Ask the IT Director or IT Manager this question and just measure their stress levels and the degree of confidence in the answer?

Of most concern is probably that the majority of Financial Directors (FDs) remain catastrophically unaware of just how long it would take the business to get up and running in the event of a disaster or failure which takes down the company’s servers.

Most FDs will be disturbed to hear that the business may be physically ‘down’ for several days. And ‘down’ is usually the term that best describes – “We can’t do any business!”

New options

So what are the options? For those companies where there is a massive cost associated with downtime, it is easy to justify the latest and greatest technology solutions – mirrored, hot standby systems with automated failover. You know – the systems where people want to pull the plug just so they can show how great the business continuity solution is!

For the rest, the equation has, to date, been much harder. Balancing what they call a ‘Maximum Tolerable Outage’ (MTO) – in other words, how long your business can survive before things start falling apart – against the hassle and cost to make it happen.

Historically, companies have faced costs of up to £30,000 – £50,000 per server per year, plus support or maintenance costs to achieve a fully mirrored server environment or automated failover systems.

Traditionally enterprise level solutions are based on Microsoft-structured server clustering or replication aided by specialist system providers who have complex software to manage the mirroring process on duplicate systems.

Such systems require specialist knowledge, and an in-depth understanding of the system structure. If managed by the company’s internal resource the risk of failure, though greatly diminished is still carried by the company.

But things have changed dramatically with the arrival of services based on virtual technologies and Cloud-based solutions. In short, local and Cloud-based virtualisation has fundamentally changed the equation.

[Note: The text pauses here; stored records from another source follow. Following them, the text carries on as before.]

(** * VmmSpdmVTpmCommunicator: the vTPM transport of a TDX guest

    A shallow embedding of [VTpmContextWrite], [VTpmContextRead], of the
    shared-buffer helpers [AllocateSharedBuffer] and [FreeSharedBuffer]
    and of the diagnostic dumps [InternalDumpData] and
    [VmmSpdmVTpmDumpHex], followed by the properties of the transport that
    the design document states and by further properties read off the
    code.

    Conventions of the embedding.
    - Guest memory is one flat byte-addressed store; a pointer is the
      address it holds (a [Z]), [NULL] is address 0.
    - The C integer types are [Z] with the truncation written where the C
      code truncates ([UINT32] casts and [UINT32] arithmetic).
    - The collaborators the file calls but does not define (page allocator,
      page-attribute setter, shared-mask provider, TDVMCALL primitive) are
      the fields of a [Platform] record over an abstract platform state.
      What the host writes to shared memory is modelled as happening
      during the TDVMCALL.
    - Every call of a collaborator is logged as an [Event], so that a
      statement can speak of the calls a run issued, their order and their
      arguments.
    - [*ResponseSize] is passed in and out by value.
    - A dump is the list of the [DEBUG] calls it makes, each with its
      format string and arguments. *)

From Stdlib Require Import String Ascii.
From Stdlib Require Import ZArith List Bool Lia Permutation.
Import ListNotations.
Local Open Scope Z_scope.

(** ** Flat memory *)

Definition Mem : Type := Z -> Z.

Definition NULL : Z := 0.

Definition UINT8 (v : Z) : Z := v mod 2 ^ 8.
Definition UINT32 (v : Z) : Z := v mod 2 ^ 32.

Definition ReadUint8 (m : Mem) (a : Z) : Z := UINT8 (m a).

Definition WriteUint8 (m : Mem) (a v : Z) : Mem :=
  fun x => if x =? a then UINT8 v else m x.

(** Little-endian 32-bit accesses (the target is x86-64). *)
Definition ReadUint32 (m : Mem) (a : Z) : Z :=
  ReadUint8 m a + 2 ^ 8 * ReadUint8 m (a + 1)
  + 2 ^ 16 * ReadUint8 m (a + 2) + 2 ^ 24 * ReadUint8 m (a + 3).

Definition WriteUint32 (m : Mem) (a v : Z) : Mem :=
  WriteUint8
    (WriteUint8
       (WriteUint8 (WriteUint8 m a v) (a + 1) (v / 2 ^ 8))
       (a + 2) (v / 2 ^ 16))
    (a + 3) (v / 2 ^ 24).

(** [CopyMem (Destination, Source, Length)]: the source bytes are those
    before the copy, as BaseMemoryLib guarantees for overlapping buffers. *)
Definition CopyMem (m : Mem) (Destination Source Length : Z) : Mem :=
  fun x =>
    if (Destination <=? x) && (x <? Destination + Length)
    then m (Source + (x - Destination))
    else m x.

(** [CopyMem] from a constant object given by its bytes. *)
Fixpoint CopyBytes (m : Mem) (Destination : Z) (bs : list Z) : Mem :=
  match bs with
  | [] => m
  | b :: bs' => CopyBytes (WriteUint8 m Destination b) (Destination + 1) bs'
  end.

Fixpoint ReadBytes (m : Mem) (a : Z) (n : nat) : list Z :=
  match n with
  | O => []
  | S n' => ReadUint8 m a :: ReadBytes m (a + 1) n'
  end.

Definition le16 (v : Z) : list Z := [UINT8 v; UINT8 (v / 2 ^ 8)].
Definition le32 (v : Z) : list Z :=
  [UINT8 v; UINT8 (v / 2 ^ 8); UINT8 (v / 2 ^ 16); UINT8 (v / 2 ^ 24)].

(** ** Constants *)

Definition SERVICE_VTPM_SEND_MESSAGE : Z := 1.
Definition SERVICE_VTPM_RECEIVE_MESSAGE : Z := 2.
Definition VMM_SPDM_TIMEOUT : Z := 2000.
Definition VTPM_DEFAULT_ALLOCATION_PAGE : Z := 1.
Definition VTPM_DEFAULT_MAX_BUFFER_SIZE : Z := 0x1000.

(** UEFI base definitions used by the file (64-bit build). *)
Definition EFI_PAGES_TO_SIZE (Pages : Z) : Z := Z.shiftl Pages 12.
Definition MAX_BIT : Z := 2 ^ 63.
Definition EFI_SUCCESS : Z := 0.
Definition EFI_INVALID_PARAMETER : Z := Z.lor MAX_BIT 2.
Definition EFI_UNSUPPORTED : Z := Z.lor MAX_BIT 3.
Definition EFI_BUFFER_TOO_SMALL : Z := Z.lor MAX_BIT 5.
Definition EFI_ABORTED : Z := Z.lor MAX_BIT 21.
Definition EFI_ERROR (StatusCode : Z) : bool := Z.testbit StatusCode 63.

Organisations can now achieve rapid, workable business continuity and disaster recovery, with a recovery time objective (RTO) – measured in minutes rather than days – that is priced on a managed service or operational expenditure basis. A monthly insurance policy rather than a major capital investment that has precluded this type of safety measure at the departmental or SME level.

Time for a fresh look

It is time for organisations to look again at the cost of insuring against systems outages at the departmental and SME level. And it is also time to review whether it really is a good idea to keep copying everything onto a tape when no-one is really sure if it will ever be restorable?

Why is the typical business still reliant upon dated, time consuming and easily corrupted back up processes? Because that’s the way it has always been. The onus is now on FDs to challenge the IT Director on the changing cost of insuring ‘business as usual’.

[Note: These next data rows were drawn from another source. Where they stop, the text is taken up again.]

(** ** Observations used by the statements *)

(** The decision a response carries, apart from the origin the redirect
    URL inherits from the request. *)
Inductive Decision :=
| Continue
| RedirectTo (target : string) (query : list (string * string)).

Definition decision (r : NextResponse) : Decision :=
  match r with
  | Next => Continue
  | Redirect u => RedirectTo (pathname u) (searchParams u)
  end.

(** The request the browser sends for [path] with the cookies of [jar]
    (all three cookies are written with [path=/], hence sent along with
    every path). *)
Definition request_for (host path : string) (jar : gmap string string)
  : NextRequest :=
  {| url := {| origin := host; pathname := path; searchParams := [] |};
     cookies := jar |}.

(** The calls the page layer makes on the store, each with the
    provider outcomes it meets. *)
Inductive Call :=
| CallRefreshUser (p : Provider)
| CallLogin (p : Provider) (email password : string)
| CallLogout (p : Provider).

Definition run_call (c : Call) (w : World) : World :=
  match c with
  | CallRefreshUser p => snd (AuthProvider.refreshUser p w)
  | CallLogin p e pw => snd (AuthProvider.login p e pw w)
  | CallLogout p => snd (AuthProvider.logout p w)
  end.

Definition run (cs : list Call) (w : World) : World :=
  fold_left (fun w c => run_call c w) cs w.

(** [AuthProvider] as mounted in a browser without cookies:
    [useState(null)], [useState(true)]. *)
Definition initial : World :=
  {| user := None; loading := true; window := Some ∅; console := [] |}.

(** Do the cookies of the world let the route guard treat requests as
    authenticated? *)
Definition cookies_assert_authentication (w : World) : bool :=
  match window w with
  | Some jar => RouteGuard.isAuthenticated (request_for "https://datawoven.example" "/" jar)
  | None => false
  end.

(** ** Vocabulary of the statements *)

(** The name of a cookie as the bridge spells it: free of separators
    and of surrounding blanks, and not empty. *)
Definition literal_name (name : string) : bool :=
  negb (Cookie.occurs ";" name) && negb (Cookie.occurs "=" name) &&
  String.eqb (Cookie.trim name) name && negb (String.eqb name "").

(** A cookie value that survives the browser's reading unchanged. *)
Definition plain (v : string) : bool :=
  negb (Cookie.occurs ";" v) && String.eqb (Cookie.trim v) v.

(** A value of type [string | undefined] that is missing: [undefined]
    or the empty string. *)
Definition missing (v : option string) : Prop := v = None \/ v = Some "".

(** At least one of the three provider calls of [refreshUser] rejects. *)
Definition refresh_fails (p : Provider) : Prop :=
  (exists e, getCurrentUser p = Throw e) \/
  (exists e, fetchAuthSession p = Throw e) \/
  (exists e, fetchUserAttributes p = Throw e).

(** Any call, except a [refreshUser] that meets a provider failure. *)
Definition no_failed_refresh (c : Call) : Prop :=
  match c with
  | CallRefreshUser p => ~ refresh_fails p
  | _ => True
  end.

(** An empty session comes without token cookies that assert
    authentication. *)
Definition projection_sound (w : World) : Prop :=
  user w = None -> cookies_assert_authentication w = false.

(** The React state of the store, apart from window and console. *)
Definition session_state (w : World) : option User * bool :=
  (user w, loading w).

(** ** Sample data

    Concrete tokens, provider outcomes and worlds on which the
    statements below are exercised. *)

(** A session whose access token carries the group claim [gs]. *)
Definition tokens_with_groups (gs : option (list string))
  : option Amplify.AuthTokens :=
  Some {| Amplify.accessToken :=
            Some {| Amplify.toString := "eyJraWQi.eyJzdWIi.c2ln";
                    Amplify.cognito_groups := gs |};
          Amplify.idToken :=
            Some {| Amplify.toString := "eyJraWQi.eyJhdWQi.c2ln";
                    Amplify.cognito_groups := None |} |}.

(** A jar with both token cookies and a group cookie that differs from
    the administrative group in case only. *)
Definition lowercase_admin_jar : gmap string string :=
  <[USER_GROUP_COOKIE := "datawovenadmin"]>
    (<[ID_TOKEN_COOKIE := "id"]> (<[ACCESS_TOKEN_COOKIE := "acc"]> ∅)).

Definition ann : Amplify.AuthUser :=
  {| Amplify.userId := "3f1c-ann"; Amplify.username := "ann";
     Amplify.loginId := Some "ann@datawoven.example" |}.

(** Every call resolves; the session carries both tokens and the group
    claim [gs]. *)
Definition provider_signed_in (gs : option (list string)) : Provider :=
  {| getCurrentUser := Normal ann;
     fetchAuthSession := Normal {| Amplify.tokens := tokens_with_groups gs |};
     fetchUserAttributes := Normal {[ "email" := "ann@datawoven.example" ]};
     signIn := fun _ _ => Normal {| Amplify.isSignedIn := true;
                                    Amplify.signInStep := "DONE" |};
     signOut := Normal tt |}.

(** Every call rejects with [e]: the provider session has expired, or
    the network is down. *)
Definition provider_failing (e : Error) : Provider :=
  {| getCurrentUser := Throw e;
     fetchAuthSession := Throw e;
     fetchUserAttributes := Throw e;
     signIn := fun _ _ => Throw e;
     signOut := Throw e |}.

(** The world after mounting and one successful refresh. *)
Definition signed_in : World :=
  run [CallRefreshUser (provider_signed_in (Some ["ImplementationUser"]))]
      initial.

Marcie Terman is a New Yorker who has worked for DataFort since 2000 as Business Development Director and is responsible for the management of the business, developing its product and service portfolio, as well as overseeing customer development and account management. Prior to her role at DataFort, Marcie worked for a UK based hedge fund run by Allegiance Global Investments (AGI), primarily as Marketing Director on account of her broad and varied communications background, and went on to become a licensed Commodity Trading Adviser to US Markets. Marcie graduated from New York University with a Bachelor of Fine Arts degree in Film Production.